Make-up a dieta (solo quello)

Sarò, come sempre, non è una novità, obbiettiva: d’estate si vedono cose che noi umani d’inverno si vedono, grazie al cielo, meno spesso. Tipo: il bombardamento mediatico e reale di chiappe al vento, photoshoppato rigorosamente in “perfetto” stile Kim Kardashian, o naturalmente strabordante da shorts idonei a bimbette di otto anni, ma indossati da ragazze stra-maggiorenni, pinze colorate sui capelli, che manco la Nada a Ponte Buriano ne aveva di così fluorescenti nel suo stanzino, canotte corte, troppo corte, che lasciano pance poche graziose allo scoperto, e trucco da serata al Papete Beach, sia di giorno, in spiaggia, che per lo struscio notturno sul lungomare.

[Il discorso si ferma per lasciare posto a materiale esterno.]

(** ** New orders *)

(** The rows that line [n] of an order needs. *)
Definition line_rows (t : NewOrder) (m : gmap string string) (wt dt cd : double) (n : Z) : Prop :=
  ∃ i supply q ri rs price sq info amount,
    (ol_i_ids t !! Z.to_nat n = Some i ∧ ol_supply_w_ids t !! Z.to_nat n = Some supply ∧ ol_quantities t !! Z.to_nat n = Some q) ∧
    (m !! item_key i = Some (dump ri) ∧ get_uint "I_PRICE" ri = Ok price ∧ returns (get_string "I_NAME" ri) ∧ returns (get_string "I_DATA" ri)) ∧
    (m !! stock_key supply i = Some (dump rs) ∧ get_uint "S_QUANTITY" rs = Ok sq ∧ returns (get_string "S_DATA" rs) ∧
     get_string (dist_column (no_d_id t)) rs = Ok info) ∧
    line_amount q price wt dt cd = Some amount.

(** Maps that differ in order lines only. *)
Definition lines_only (m m' : gmap string string) : Prop :=
  ∀ table fields, no_brace table = true → table ≠ "OL" → m' !! row_key table fields = m !! row_key table fields.

Lemma line_rows_lines t m m' wt dt cd n : lines_only m m' → line_rows t m wt dt cd n → line_rows t m' wt dt cd n.
Proof.
  intros Hm (i & su & q & ri & rs & pr & sq & info & am & H1 & (Hi & H2) & (Hs & H3) & H4).
  exists i, su, q, ri, rs, pr, sq, info, am. unfold item_key, stock_key in *. rewrite !Hm by done. done.
Qed.

Lemma order_line_run t o wt dt cd x n :
  line_rows t (view (db x)) wt dt cd n →
  ∃ x' v, order_line t o (Some wt) (Some dt) (Some cd) true n x = Ok ((0, true), x') ∧
    view (db x') = <[order_line_key (no_w_id t) (no_d_id t) o n := v]> (view (db x)) ∧ neworders x' = neworders x.
Proof.
  intros (i & su & q & ri & rs & pr & sq & info & am & (Hi & Hsu & Hq) & (Hri & Hpr & [nm Hnm] & [dat Hdat]) & (Hrs & Hsq & [sd Hsd] & Hinfo) & Ham).
  unfold order_line.
  rewrite (bind_run _ _ x i x) by (by rewrite Hi). rewrite (bind_run _ _ x su x) by (by rewrite Hsu). rewrite (bind_run _ _ x q x) by (by rewrite Hq).
  rewrite (bind_run _ _ _ _ _ (get_row_run _ _ _ Hri)), (bind_run _ _ _ _ _ (parse_row_run ri x)).
  erewrite (bind_run _ _ x (Some pr) x).
  2: { rewrite (bind_run _ _ _ _ _ (member_run _ _ _ Hpr)), (bind_run _ _ _ _ _ (member_run _ _ _ Hnm)),
         (bind_run _ _ _ _ _ (member_run _ _ _ Hdat)). done. }
  destruct (Put_view (stock_key su i) (dump rs) (db x)) as (a & s1 & Hput & Hv1). rewrite insert_id in Hv1 by done.
  erewrite (bind_run _ _ x (0, true, info) (x <| db := s1 |>)).
  2: { unfold take_stock. rewrite (bind_run _ _ _ _ _ (get_row_run _ _ _ Hrs)), (bind_run _ _ _ _ _ (parse_row_run rs x)),
         (bind_run _ _ _ _ _ (member_run _ _ _ Hsq)), (bind_run _ _ _ _ _ (member_run _ _ _ Hsd)),
         (bind_run _ _ _ _ _ (member_run _ _ _ Hinfo)). cbv zeta. erewrite bind_run; [done|]. unfold on_db. by rewrite Hput. }
  set (x1 := x <| db := s1 |>).
  rewrite (bind_run _ _ x1 pr x1), (bind_run _ _ x1 wt x1), (bind_run _ _ x1 dt x1), (bind_run _ _ x1 cd x1) by done.
  rewrite (bind_run _ _ x1 am x1) by (by rewrite Ham).
  match goal with |- context [put_row ?k ?r] => destruct (put_row_run k r x1) as (x2 & Hp & Hv2 & Hn2) end.
  rewrite (bind_run _ _ _ _ _ Hp). eexists x2, _. split_and!; [done| |done]. rewrite Hv2. simpl. by rewrite Hv1.
Qed.

Lemma order_lines_run t o wt dt cd ns : ∀ x,
  (∀ n, n ∈ ns → line_rows t (view (db x)) wt dt cd n) →
  ∃ x', order_lines t o (Some wt) (Some dt) (Some cd) 0 true ns x = Ok (0, x') ∧ neworders x' = neworders x ∧
    lines_only (view (db x)) (view (db x')) ∧
    (∀ n, n ∈ ns → is_Some (view (db x') !! order_line_key (no_w_id t) (no_d_id t) o n)) ∧
    ∀ k, is_Some (view (db x) !! k) → is_Some (view (db x') !! k).
Proof.
  induction ns as [|n ns IH]; intros x Hns.
  { exists x. split_and!; try done. set_solver. }
  destruct (order_line_run t o wt dt cd x n) as (x1 & v & Hrun & Hv & Hn); [apply Hns; set_solver|].
  assert (lines_only (view (db x)) (view (db x1))) as Hl1.
  { intros table fields Ht Hne. rewrite Hv, lookup_insert_ne; [done|]. by apply row_key_table. }
  destruct (IH x1) as (x2 & Hrun2 & Hn2 & Hl2 & Hall & Hmono).
  { intros n' Hn'. eapply line_rows_lines; [exact Hl1|]. apply Hns. set_solver. }
  exists x2. split_and!.
  - cbn [order_lines]. rewrite (bind_run _ _ _ _ _ Hrun). exact Hrun2.
  - congruence.
  - intros table fields Ht Hne. rewrite Hl2 by done. by apply Hl1.
  - intros n' [-> |Hn']%elem_of_cons; [|by apply Hall]. apply Hmono. rewrite Hv, lookup_insert_eq. by eexists.
  - intros k Hk. apply Hmono. rewrite Hv, lookup_insert. case_decide; [by eexists|done].
Qed.

(** The rows an order needs. *)
Record order_rows (t : NewOrder) x (wt dt cd : double) (next : Z) (q : list Z) : Prop := {
  or_w : ∃ r, view (db x) !! warehouse_key (no_w_id t) = Some (dump r) ∧ get_double "W_TAX" r = Ok wt;
  or_c : ∃ r, view (db x) !! customer_key (no_w_id t) (no_d_id t) (no_c_id t) = Some (dump r) ∧ get_double "C_DISCOUNT" r = Ok cd ∧
    returns (get_string "C_LAST" r) ∧ returns (get_string "C_CREDIT" r);
  or_d : ∃ r, view (db x) !! district_key (no_w_id t) (no_d_id t) = Some (dump r) ∧ get_uint "D_NEXT_O_ID" r = Ok next ∧
    get_double "D_TAX" r = Ok dt;
  or_queue : queue_at (no_w_id t) (no_d_id t) x = Ok (q, x);
  or_lines : ∀ n, 0 ≤ n < ol_cnt t → line_rows t (view (db x)) wt dt cd n
}.

Lemma queue_at_Ok w d x q : queue_at w d x = Ok (q, x) ↔
  1 ≤ w ∧ 1 ≤ d ∧ ∃ qs, neworders x !! Z.to_nat (w - 1) = Some qs ∧ qs !! Z.to_nat (d - 1) = Some q.
Proof.
  unfold queue_at, mbind, M_bind, get_st. destruct (Z.ltb_spec w 1), (Z.ltb_spec d 1); simpl; [split; [done|lia]..|].
  destruct (neworders x !! _) as [qs|]; simpl; [|split; [done|naive_solver]].
  destruct (qs !! _) as [q'|] eqn:E; simpl; split; try done.
  - intros [= ->]. eauto 10 with lia.
  - intros (_ & _ & ? & [= <-] & [= <-]%(eq_trans (eq_sym E))). done.
  - naive_solver.
Qed.

Lemma set_queue_run w d q q' x :
  queue_at w d x = Ok (q, x) → ∃ x', set_queue w d q' x = Ok (tt, x') ∧ db x' = db x ∧ queue_at w d x' = Ok (q', x').
Proof.
  intros (Hw & Hd & qs & Hqs & Hq)%queue_at_Ok. eexists. split; [reflexivity|]. split; [done|]. apply queue_at_Ok. split_and!; [done..|].
  simpl. rewrite list_lookup_alter_eq, Hqs. simpl. eexists. split; [done|]. apply list_lookup_insert_eq. by eapply lookup_lt_Some.
Qed.

Lemma NewOrder_run (t : NewOrder) x wt dt cd next q :
  order_rows t x wt dt cd next q →
  ∃ x', NewOrder_RunTxn t x = Ok (0, x') ∧
    uint_at x' (district_key (no_w_id t) (no_d_id t)) "D_NEXT_O_ID" = Some (u64_incr next) ∧
    uint_at x' (order_key (no_w_id t) (no_d_id t) next) "O_OL_CNT" = Some (ol_cnt t) ∧
    view (db x') !! new_order_key (no_w_id t) (no_d_id t) next = Some "" ∧
    (∀ n, 0 ≤ n < ol_cnt t → is_Some (view (db x') !! order_line_key (no_w_id t) (no_d_id t) next n)) ∧
    queue_at (no_w_id t) (no_d_id t) x' = Ok (q ++ [next], x').
Proof.
  intros [(rw & Hrw & Hwt) (rc & Hrc & Hcd & [la Hla] & [cr Hcr]) (rd & Hrd & Hnext & Hdt) Hq Hlines].
  set (w := no_w_id t) in *. set (d := no_d_id t) in *. unfold NewOrder_RunTxn. cbv zeta. fold w d.
  rewrite (bind_run _ _ _ _ _ (get_row_run _ _ _ Hrw)), (bind_run _ _ _ _ _ (parse_row_run rw x)).
  erewrite (bind_run _ _ x (Some wt) x) by (by rewrite (bind_run _ _ _ _ _ (member_run _ _ _ Hwt))).
  rewrite (bind_run _ _ _ _ _ (get_row_run _ _ _ Hrc)), (bind_run _ _ _ _ _ (parse_row_run rc x)).
  erewrite (bind_run _ _ x (Some cd) x).
  2: { rewrite (bind_run _ _ _ _ _ (member_run _ _ _ Hcd)), (bind_run _ _ _ _ _ (member_run _ _ _ Hla)),
         (bind_run _ _ _ _ _ (member_run _ _ _ Hcr)). done. }
  rewrite (bind_run _ _ _ _ _ (get_row_run _ _ _ Hrd)).
  destruct (put_row_run (district_key w d) (set_uint "D_NEXT_O_ID" (u64_incr next) rd) x) as (x1 & Hp1 & Hv1 & Hn1).
  erewrite (bind_run _ _ x (Some (next, dt)) x1).
  2: { unfold next_order. rewrite (bind_run _ _ _ _ _ (parse_row_run rd x)), (bind_run _ _ _ _ _ (member_run _ _ _ Hnext)),
         (bind_run _ _ _ _ _ (member_run _ _ _ Hdt)), (bind_run _ _ _ _ _ Hp1). done. }
  rewrite (bind_run _ _ x1 next x1) by done.
  set (ro := set_uint "O_ALL_LOCAL" _ _). destruct (put_row_run (order_key w d next) ro x1) as (x2 & Hp2 & Hv2 & Hn2).
  rewrite (bind_run _ _ _ _ _ Hp2).
  assert (queue_at w d x2 = Ok (q, x2)) as Hq2. { apply queue_at_Ok. rewrite Hn2, Hn1. by apply queue_at_Ok. }
  rewrite (bind_run _ _ _ _ _ Hq2). destruct (set_queue_run w d q (q ++ [next]) x2 Hq2) as (x3 & Hset & Hdb3 & Hq3).
  rewrite (bind_run _ _ _ _ _ Hset).
  destruct (Put_view (new_order_key w d next) "" (db x3)) as (a & s4 & Hput & Hv4). set (x4 := x3 <| db := s4 |>).
  rewrite (bind_run _ _ x3 a x4) by (unfold on_db; by rewrite Hput).
  assert (view (db x4) = <[new_order_key w d next := ""]> (<[order_key w d next := dump ro]>
    (<[district_key w d := dump (set_uint "D_NEXT_O_ID" (u64_incr next) rd)]> (view (db x))))) as Hview.
  { simpl. by rewrite Hv4, Hdb3, Hv2, Hv1. }
  destruct (order_lines_run t next wt dt cd (seqZ 0 (ol_cnt t)) x4) as (x5 & Hrun & Hn5 & Hl5 & Hall & _).
  { intros n Hn%elem_of_seqZ. destruct (Hlines n ltac:(lia)) as (i & su & qq & ri & rs & pr & sq & info & am & H1 & (Hi & H2) & (Hs & H3) & H4).
    exists i, su, qq, ri, rs, pr, sq, info, am. rewrite Hview. split_and!; try tauto; by rewrite !lookup_insert_ne by (by apply row_key_table). }
  exists x5. split_and!.
  - exact Hrun.
  - rewrite (uint_at_row _ _ (set_uint "D_NEXT_O_ID" (u64_incr next) rd)); [by members|]. unfold district_key in *. rewrite Hl5 by done.
    rewrite Hview, !lookup_insert_ne by (by apply row_key_table). by rewrite lookup_insert_eq.
  - rewrite (uint_at_row _ _ ro); [unfold ro; by members|]. unfold order_key in *. rewrite Hl5 by done.
    rewrite Hview, lookup_insert_ne by (by apply row_key_table). by rewrite lookup_insert_eq.
  - unfold new_order_key in *. rewrite Hl5 by done. by rewrite Hview, lookup_insert_eq.
  - intros n Hn. apply Hall, elem_of_seqZ. lia.
  - apply queue_at_Ok. rewrite Hn5. by apply queue_at_Ok in Hq3.
Qed.

(** An order gets the next number of its district.  On a store with the rows it needs, a new order
    returns zero; the order is stored under the number the district had next, with all its lines, and
    queued for delivery behind the others, and the district's next number is one more. *)
Theorem new_order_numbers (t : NewOrder) x wt dt cd next q :
  order_rows t x wt dt cd next q →
  ∃ x', NewOrder_RunTxn t x = Ok (0, x') ∧
    uint_at x' (district_key (no_w_id t) (no_d_id t)) "D_NEXT_O_ID" = Some (u64_incr next) ∧
    uint_at x' (order_key (no_w_id t) (no_d_id t) next) "O_OL_CNT" = Some (ol_cnt t) ∧
    view (db x') !! new_order_key (no_w_id t) (no_d_id t) next = Some "" ∧
    (∀ n, 0 ≤ n < ol_cnt t → is_Some (view (db x') !! order_line_key (no_w_id t) (no_d_id t) next n)) ∧
    queue_at (no_w_id t) (no_d_id t) x' = Ok (q ++ [next], x').
Proof. apply NewOrder_run. Qed.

Allora no: il mare non ci autorizza ad esagerare, non ce n’è bisogno, per il banalissimo motivo che in e fuori dai flutti siamo tutti più belli così come siamo, al naturale.
È che, per misteriosi motivi, forse legati alle intersezioni planetarie, in vacanza c’è molto spesso un fortissimo desiderio di esibire, di mostrare, di strafare, che oltre ad essere del tutto inutile, i suoi chiamiamoli frutti sono anche esteticamente brutti.

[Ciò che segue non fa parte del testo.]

(** C27: The generated rows are found where the clients look for them.  The data of all warehouses
    are generated without an error, whatever numbers are drawn: the file of a warehouse has one
    row for every item, for the warehouse and for each of its districts, customers and stocks,
    with the values its table asks for.  A server of any mode that starts empty loads the files
    of its shard without a panic, and every row is read back, with exactly the value that was
    written, at the shard the placement function gives for its key.  The items are written to
    every file, each time with other values; what is read are the rows of the first
    warehouse. *)
Theorem tpcc_rows_found (i : nat) m tm sv d :
  Server_new m tm = Ok sv →
  ∃ files i' rows, Generate (λ _, true) 1 g_ware_num i = Ok (files, i') ∧
    (∀ w, 1 ≤ w ≤ g_ware_num →
       files !! w = Some (file_text (rows w)) ∧ (rows w).*1 = warehouse_keys w ∧ Forall (row_ok w) (rows w)) ∧
    ∀ w k v, 1 ≤ w ≤ g_ware_num → (k, v) ∈ rows w → w = 1 ∨ (∀ i, k ≠ item_key i) →
    ∃ s sv', @key_to_shard json_lib k 0 = Ok s ∧ 0 ≤ s < 3 ∧ load_warehouses files s sv = Ok (tt, sv') ∧
      VersionStore.get (data (store sv')) k d = (true, (Timestamp0, v)).
Proof.
  intros Hsv. pose proof (generate_files_ok (seqZ 1 (g_ware_num - 1 + 1)) i) as Hgen.
  apply wp_run in Hgen as (files & i' & Hgen & rows & Hf). exists files, i', rows.
  assert (∀ w, 1 ≤ w ≤ g_ware_num →
    files !! w = Some (file_text (rows w)) ∧ (rows w).*1 = warehouse_keys w ∧ Forall (row_ok w) (rows w)) as Hall.
  { intros w Hw. apply Hf, elem_of_seqZ. lia. }
  split_and!; [exact Hgen|exact Hall|]. intros w k v Hw Hk Hitem. destruct (Hall w Hw) as (_ & _ & Hok).
  rewrite Forall_forall in Hok. destruct (Hok _ Hk) as (P & HP & _).
  destruct (row_shard w k P HP Hw Hitem) as (s & Hs & Hrange & Hin). exists s.
  destruct (Server_new_ok _ _ _ Hsv) as (Hok0 & _ & _ & Hempty).
  assert (∀ w0, w0 ∈ loaded_warehouses s → 1 ≤ w0 ≤ g_ware_num) as Hws.
  { intros w0 Hw0. apply elem_of_loaded_warehouses in Hw0; [|lia]. unfold ware_per_shard, g_ware_num in *.
    pose proof (Z.div_mod (w0 - 1) 10 ltac:(lia)). pose proof (Z.mod_pos_bound (w0 - 1) 10 ltac:(lia)). lia. }
  assert (holds ∅ sv) as Hnone by (split; [done|]; intros k'; by apply inStore_false).
  pose proof (load_files_spec files rows (loaded_warehouses s) ∅ sv Hnone) as Hload.
  apply wp_run in Hload as ([] & sv' & Hrun & Hsv').
  2: { intros w0 Hw0. destruct (Hall w0 (Hws w0 Hw0)) as (? & _ & ?). done. }
  exists sv'. split_and!; [done|lia|lia|done|]. eapply holds_get; [exact Hsv'|]. rewrite (left_id_L ∅ (∪)).
  eapply (row_value rows _ w); [|done|done|].
  - intros w0 Hw0. by apply Hall, Hws.
  - destruct Hitem as [->|]; [left|by right]. apply elem_of_loaded_warehouses in Hin; [|lia].
    by assert (s = 0) as -> by done.
Qed.
End data.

Il mio mare di giorno è: costume intero, muta di neoprene, spesso manco le ciabatte, a volte mascara waterproof, occhiali da sole, protezione 50 per viso e corpo, e olio per capelli.
Il mio mare di sera è: una bella dose di doposole, tanto da lasciare la scia di profumo, vestito lungo o qualsiasi altra cosa facile, molto facile da indossare, o ciabatte o sandali, rossetto rosso dalla texture leggera e morbida, o nude, mascara sempre, e a volte la matita nera.
Ed è buffo (e molto piacevole, devo ammettere) che alcune di voi mi scrivano cose del tipo: “il tuo trucco è pazzesco!”, quando io, specie d’estate, impiego in tutto, massimo, cinque minuti, a farmi bella (in realtà anche d’inverno, cioè, forse sette).
Tra parentesi, in questo caso si vede, dato non è che abbia applicato il rossetto al massimo (mea culpa, ero in ritardo).

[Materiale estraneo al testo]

(** C33: Latencies record the durations.  Take any program that measures with distinct latencies
    and whose recordings, nested as deep as one likes, use different frames; every latency is
    used with at most five types, from 0 to 126; the clock never fails and the file can be
    written.  Then all calls return, and at the end every latency holds exactly the statistics
    of its samples: for every recording the difference of the clock between its end and its
    start.  No recording is left open.  The file holds the statistics of all latencies as of
    the last recording whose end came in another second than the flush before; it is not
    written only when there was no such recording. *)
Theorem latency_records_durations (names : list (Z * string)) (p : prog) :
  NoDup names.*1 → well_nested ∅ p → measured p ⊆ list_to_set names.*1 → (∀ a, fits (of_latency a (samples p 0).1)) →
  ∃ s, (_ ← for_each names (λ x, Latency_Init x.1 x.2); run_prog p) Stats_new = Ok (tt, s) ∧
    (∀ a, a ∈ names.*1 → ∃ l, latencies s !! a = Some l ∧ represents l (of_latency a (samples p 0).1) ∧ bottom l = None) ∧
    file_holds (reverse names) (written s) (flushes p 0 [] (0, None)).2.
Proof.
  intros Hnd Hwn Hm Hfits. destruct (register_run names Stats_new [] ) as (s1 & Hrun1 & Hrec1 & Hbot1); [|done|set_solver|done|].
  { split; [split_and!; [done|constructor|done]|done..]. }
  rewrite (bind_run _ _ _ _ _ Hrun1). rewrite app_nil_r in Hrec1. pose proof (rec_order _ _ _ _ _ Hrec1) as (_ & _ & Hdom).
  assert (∀ a, a ∈ dom (latencies s1) ↔ a ∈ names.*1) as Hdom'.
  { intros a. by rewrite Hdom, elem_of_list_to_set, fmap_reverse, elem_of_reverse. }
  destruct (run_prog_run p _ [] 0 _ s1 ∅ Hrec1 Hwn) as (s2 & Hrun2 & Hrec2 & [Hbot2 _] & Hdom2).
  { intros a Ha. apply Hdom'. apply Hm in Ha. by apply elem_of_list_to_set in Ha. } { done. }
  exists s2. split; [done|]. split; [|apply Hrec2]. intros a Ha.
  assert (a ∈ dom (latencies s2)) as [l Hl]%elem_of_dom by (rewrite Hdom2; by apply Hdom').
  exists l. split_and!; [done|by apply (rec_samples _ _ _ _ _ Hrec2)|]. pose proof (Hbot2 a) as Hb. rewrite Hl in Hb.
  destruct (latencies s1 !! a) as [l1|] eqn:E; [|done]. injection Hb as ->. by eapply Hbot1.
Qed.
End durations.

(** ** Printing *)

Lemma in_bucket_cons b v vs : in_bucket b (v :: vs) = (if decide (Z.log2 v = b) then 1 else 0) + in_bucket b vs.
Proof. change (v :: vs) with ([v] ++ vs). rewrite in_bucket_app. f_equal. unfold in_bucket. case_decide; [by rewrite filter_cons_True|by rewrite filter_cons_False]. Qed.

Lemma sum_fmap_add {A} (f g : A → Z) l : sum_list_Z ((λ x, f x + g x) <$> l) = sum_list_Z (f <$> l) + sum_list_Z (g <$> l).
Proof. unfold sum_list_Z. induction l as [|x l IH]; [done|]. rewrite !fmap_cons. cbn [foldr]. lia. Qed.

Lemma sum_indicator (x : Z) l : NoDup l → x ∈ l → sum_list_Z ((λ b, if decide (x = b) then 1 else 0) <$> l) = 1.
Proof.
  assert (∀ l, x ∉ l → sum_list_Z ((λ b, if decide (x = b) then 1 else 0) <$> l) = 0) as Hz.
  { clear l. unfold sum_list_Z. induction l as [|y l IH]; intros Hx; [done|]. rewrite fmap_cons. cbn [foldr].
    rewrite IH by set_solver. rewrite decide_False by set_solver. done. }
  unfold sum_list_Z in *. induction l as [|y l IH]; intros Hnd Hx; [set_solver|]. apply NoDup_cons in Hnd as [Hy Hnd].
  rewrite fmap_cons. cbn [foldr]. destruct (decide (x = y)) as [<-|Hne]; [rewrite Hz by done; lia|]. rewrite IH by set_solver. lia.
Qed.

(** Every value is in one of the first 64 buckets. *)
Lemma sum_in_buckets vs : (∀ v, v ∈ vs → is_u64 v) → sum_list_Z ((λ b, in_bucket b vs) <$> seqZ 0 64) = Z.of_nat (length vs).
Proof.
  induction vs as [|v vs IH]; intros Hv; [vm_compute; reflexivity|].
  transitivity (sum_list_Z ((λ b, (if decide (Z.log2 v = b) then 1 else 0) + in_bucket b vs) <$> seqZ 0 64)).
  { f_equal. apply list_fmap_ext. intros _ b _. apply in_bucket_cons. }
  rewrite sum_fmap_add, IH by (intros; apply Hv; by right). rewrite sum_indicator; [simpl; lia|apply NoDup_seqZ|].
  apply elem_of_seqZ. pose proof (log2_bucket v (Hv v ltac:(by left))). lia.
Qed.

Lemma sum_list_Z_nonneg l : Forall (λ n, 0 ≤ n) l → 0 ≤ sum_list_Z l.
Proof. unfold sum_list_Z. induction 1; cbn [foldr]; lia. Qed.

(** The search for the median ends within the first [k] buckets if they hold half of the values. *)
Lemma median_bucket_lt bs half : ∀ k acc b,
  Forall (λ n, 0 ≤ n) bs → 0 ≤ acc → acc + sum_list_Z bs < 2 ^ 64 → half ≤ acc + sum_list_Z (take k bs) → (0 < k ≤ length bs)%nat →
  b ≤ median_bucket bs half acc b < b + Z.of_nat k.
Proof.
  induction bs as [|n bs IH]; intros k acc b Hbs Hacc Hsum Hhalf Hk; [simpl in Hk; lia|].
  apply Forall_cons in Hbs as [Hn Hbs]. cbn [median_bucket]. cbv zeta. pose proof (sum_list_Z_nonneg bs Hbs) as Hnn.
  unfold sum_list_Z in *. cbn [foldr] in Hsum. rewrite u64_small by (unfold is_u64, u64_modulus; lia).
  destruct (Z.leb_spec half (acc + n)); [lia|]. destruct k as [|k]; [lia|]. cbn [firstn foldr] in Hhalf. simpl length in Hk.
  destruct k as [|k]; [simpl in Hhalf; lia|]. specialize (IH (S k) (acc + n) (b + 1) Hbs ltac:(lia) ltac:(lia) ltac:(lia) ltac:(lia)). lia.
Qed.

(** All buckets of values of which there are fewer than [2^32]. *)
Lemma buckets_of_small vs : Z.of_nat (length vs) < 2 ^ 32 → buckets_of vs = (λ b, in_bucket b vs) <$> seqZ 0 LATENCY_NUM_BUCKETS.
Proof.
  intros Hlen. apply list_eq. intros i. rewrite buckets_of_lookup, list_lookup_fmap. destruct (seqZ 0 LATENCY_NUM_BUCKETS !! i) as [b|]; [|done].
  simpl. f_equal. pose proof (in_bucket_le b vs). unfold u32. apply Z.mod_small. unfold in_bucket in *. lia.
Qed.

Lemma median_found vs : (∀ v, v ∈ vs → is_u64 v) → Z.of_nat (length vs) < 2 ^ 32 →
  0 ≤ median_bucket (buckets_of vs) (Z.of_nat (length vs) / 2) 0 0 < 64.
Proof.
  intros Hv Hlen. rewrite buckets_of_small by done.
  assert (sum_list_Z ((λ b, in_bucket b vs) <$> seqZ 0 LATENCY_NUM_BUCKETS) = Z.of_nat (length vs) + in_bucket 64 vs) as Hsum.
  { change (seqZ 0 LATENCY_NUM_BUCKETS) with (seqZ 0 64 ++ [64]). rewrite fmap_app, sum_list_Z_app, sum_in_buckets by done. simpl. lia. }
  apply (median_bucket_lt _ _ 64%nat).
  - apply Forall_fmap, Forall_true. intros b. simpl. unfold in_bucket. lia.
  - lia.
  - rewrite Hsum. pose proof (in_bucket_le 64 vs). lia.
  - rewrite <- fmap_take. change (take 64 (seqZ 0 LATENCY_NUM_BUCKETS)) with (seqZ 0 64). rewrite sum_in_buckets by done.
    assert (Z.of_nat (length vs) / 2 ≤ Z.of_nat (length vs)) by (apply Z.div_le_upper_bound; lia). lia.
  - rewrite length_fmap, length_seqZ. unfold LATENCY_NUM_BUCKETS. lia.
Qed.

Definition pool_count (l : Latency_t) (i : Z) (j : nat) : Z :=
  match distPool l !! j with Some d => default 0 (d_buckets d !! Z.to_nat i) | None => 0 end.

Section dump.
Context (l : Latency_t) (s : list (Z * Z)) (Hrep : represents l s) (Hfits : fits s) (Hlen : Z.of_nat (length s) < 2 ^ 32).

Lemma vals_length t : Z.of_nat (length (vals t s)) < 2 ^ 32.
Proof using Hlen. unfold vals. rewrite length_fmap. pose proof (length_filter (λ p, p.1 = t) s). lia. Qed.

Lemma vals_u64 t v : v ∈ vals t s → is_u64 v.
Proof using Hfits. intros Hv%elem_of_vals. by apply (proj1 Hfits t v). Qed.

Lemma pool_summary t j : dists l !! t = Some j → distPool l !! j = Some (summary t (vals t s)) ∧ vals t s ≠ [].
Proof using Hrep.
  intros Hj. destruct Hrep as [Hwf Hby]. destruct (by_type_dists _ _ _ Hwf Hj) as (d & Hd & Hpool & _).
  rewrite Hby in Hd. case_decide; [done|]. by simplify_eq.
Qed.

Lemma pool_count_bucket t j i : dists l !! t = Some j → 0 ≤ i < LATENCY_NUM_BUCKETS → pool_count l i j = in_bucket i (vals t s).
Proof using Hrep Hlen.
  intros Hj Hi. unfold pool_count. destruct (pool_summary t j Hj) as [-> _]. simpl. rewrite buckets_of_small by apply vals_length.
  rewrite list_lookup_fmap, lookup_seqZ_lt by lia. simpl. f_equal. lia.
Qed.

Lemma pool_count_range i j : (j < distPoolNext l)%nat → 0 ≤ i < LATENCY_NUM_BUCKETS → 0 ≤ pool_count l i j < 2 ^ 32.
Proof using Hrep Hlen.
  intros Hj Hi. destruct (wf_used _ (proj1 Hrep) j Hj) as [t Ht]. rewrite (pool_count_bucket t j i Ht Hi).
  pose proof (in_bucket_le i (vals t s)). pose proof (vals_length t). unfold in_bucket in *. lia.
Qed.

Perché la verità è che per me il trucco non è né una costruzione, né una costrizione: non mi voglio vedere né un’altra, né costretta a dipingermi tutti i giorni il viso perché non sarei abituata a vedermi al naturale.
Il trucco per me è semplicemente un piacevole gesto di routine che mi fa sentire più femminile, chic, e a volte, ma più raramente, sexy.
Deve essere come colorare quegli spazi bianchi con il puntino dentro: tu colori gli spazi, ma i contorni sono sempre quelli, non li modifichi mica, rendi semplicemente il disegno più bello, proprio perché colorato. Non so se mi spiego.
Quindi d’estate, alla sera, sono stra-favorevole al make-up, anche un po’ più “pesante”, se con pesante s’intende rossetto acceso, matita nera (questa che ho usato di Collistar non fa quell’orribile effetto “incollato-sulla-palpebra-superiore”), e un filo di terra.
Tuttavia, ve ne prego con tutto il cuore, mettete da parte fondo tinta, correttore, primer, brillantini, palette di ombretti che vanno dal grigio al marrone, fino ad arrivare al nero (a dire la verità io metterei da parte tutti gli ombretti) e sentitevi libere di mostrare la pelle al naturale dorata, abbronzatissima o più colorata che sia, e di decorarla con dei “bei contorni”, e basta.

Io grazie a dio sono in vacanza in delle località notoriamente surfiste e quindi non ho visto praticamente nessuna donna con il make-up di quella buonanima di Moira Orfei, ma prima di agosto, ho visto occhi neri senza pugni e bocche a pomodoro sfatto, che m’hanno abbastanza segnata.
Ecco, quindi onde evitare, andateci leggere e mettete pure le vostre trousse a dieta.